▶ [Assignment] Give the count of lines in the entries that include "area", and write nothing besides it.

▶ [Provided records]
┌──

Lemma centered_exact rect rc w h :
  in_int (left rect) → in_int (top rect) → in_int (right rect) → in_int (bottom rect) →
  right rc - left rc = w → bottom rc - top rc = h →
  0 ≤ w < 2 ^ 31 → 0 ≤ h < 2 ^ 31 →
  in_int (left rect + right rect) → in_int (top rect + bottom rect) →
  centered rect rc
  = mkRECT
      (if w <? right rect then left rect + (right rect - w) / 2 else left rect)
      (if h <? bottom rect then top rect + (bottom rect - h) / 2 else top rect)
      w h.
Proof.
  intros Hl Ht Hr Hb Hw Hh Hwr Hhr Hx Hy. unfold centered.
  assert (Ew : int_sub (right rc) (left rc) = w).
  { unfold int_sub. rewrite Hw. apply wrap32_id. unfold in_int. lia. }
  assert (Eh : int_sub (bottom rc) (top rc) = h).
  { unfold int_sub. rewrite Hh. apply wrap32_id. unfold in_int. lia. }
  rewrite Ew, Eh. by rewrite !centered_axis.
Qed.

(** C6.  [CenterTabPage] keeps the page's natural size [w] by [h].  On an
    axis where the page is smaller than the display area its origin is the
    area's plus half the difference, so that the margins on the two sides
    differ by at most one; on an axis where it is not smaller its origin is
    the area's.  (The natural size is not negative and the far corner of the
    display area is a [LONG], so that nothing wraps around.) *)
Theorem center_places_page hTab_arg iPage m t page pw rect w h :
  this_is t (upd_m_lptc (window_long hTab_arg GWL_USERDATA (world m)) (world m)) →
  index (hTabPages t) iPage = Some page →
  TabControl_GetClientRect hTab_arg
    (pointing (window_long hTab_arg GWL_USERDATA (world m)) m)
  = Done rect (pointing (window_long hTab_arg GWL_USERDATA (world m)) m) →
  windows (world m) !! page = Some pw →
  right (wClient pw) - left (wClient pw) = w →
  bottom (wClient pw) - top (wClient pw) = h →
  0 ≤ w < 2 ^ 31 → 0 ≤ h < 2 ^ 31 →
  in_int (left rect + right rect) → in_int (top rect + bottom rect) →
  ∃ x y,
    CenterTabPage hTab_arg iPage m
    = Done TRUE
        (placed page (mkRECT x y w h)
           (pointing (window_long hTab_arg GWL_USERDATA (world m)) m))
    ∧ (w < right rect →
         x = left rect + (right rect - w) / 2
         ∧ x - left rect ≤ left rect + right rect - (x + w) ≤ x - left rect + 1)
    ∧ (right rect ≤ w → x = left rect)
    ∧ (h < bottom rect →
         y = top rect + (bottom rect - h) / 2
         ∧ y - top rect ≤ top rect + bottom rect - (y + h) ≤ y - top rect + 1)
    ∧ (bottom rect ≤ h → y = top rect).
Proof.
  intros Ht Hi Hrect Hpw Hw Hh Hwr Hhr Hx Hy.
  destruct (layout_in_int _ _ _ _ Hrect) as (Hl & Htop & Hr & Hb).
  exists (if w <? right rect then left rect + (right rect - w) / 2 else left rect),
    (if h <? bottom rect then top rect + (bottom rect - h) / 2 else top rect).
  split.
  { rewrite (CenterTabPage_Done _ _ _ t page pw rect) by done.
    by rewrite (centered_exact rect (wClient pw) w h). }
  assert (Hhalf : ∀ d, 0 < d → d / 2 ≤ d - d / 2 ≤ d / 2 + 1).
  { intros d Hd. pose proof (Z.div_mod d 2). pose proof (Z.mod_pos_bound d 2). lia. }
  split; [|split; [|split]]; intros Hlt.
  - rewrite (proj2 (Z.ltb_lt _ _) Hlt). specialize (Hhalf (right rect - w)). lia.
  - by rewrite (proj2 (Z.ltb_ge _ _) Hlt).
  - rewrite (proj2 (Z.ltb_lt _ _) Hlt). specialize (Hhalf (bottom rect - h)). lia.
  - by rewrite (proj2 (Z.ltb_ge _ _) Hlt).
Qed.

└──

▶ [Solved exercise] 4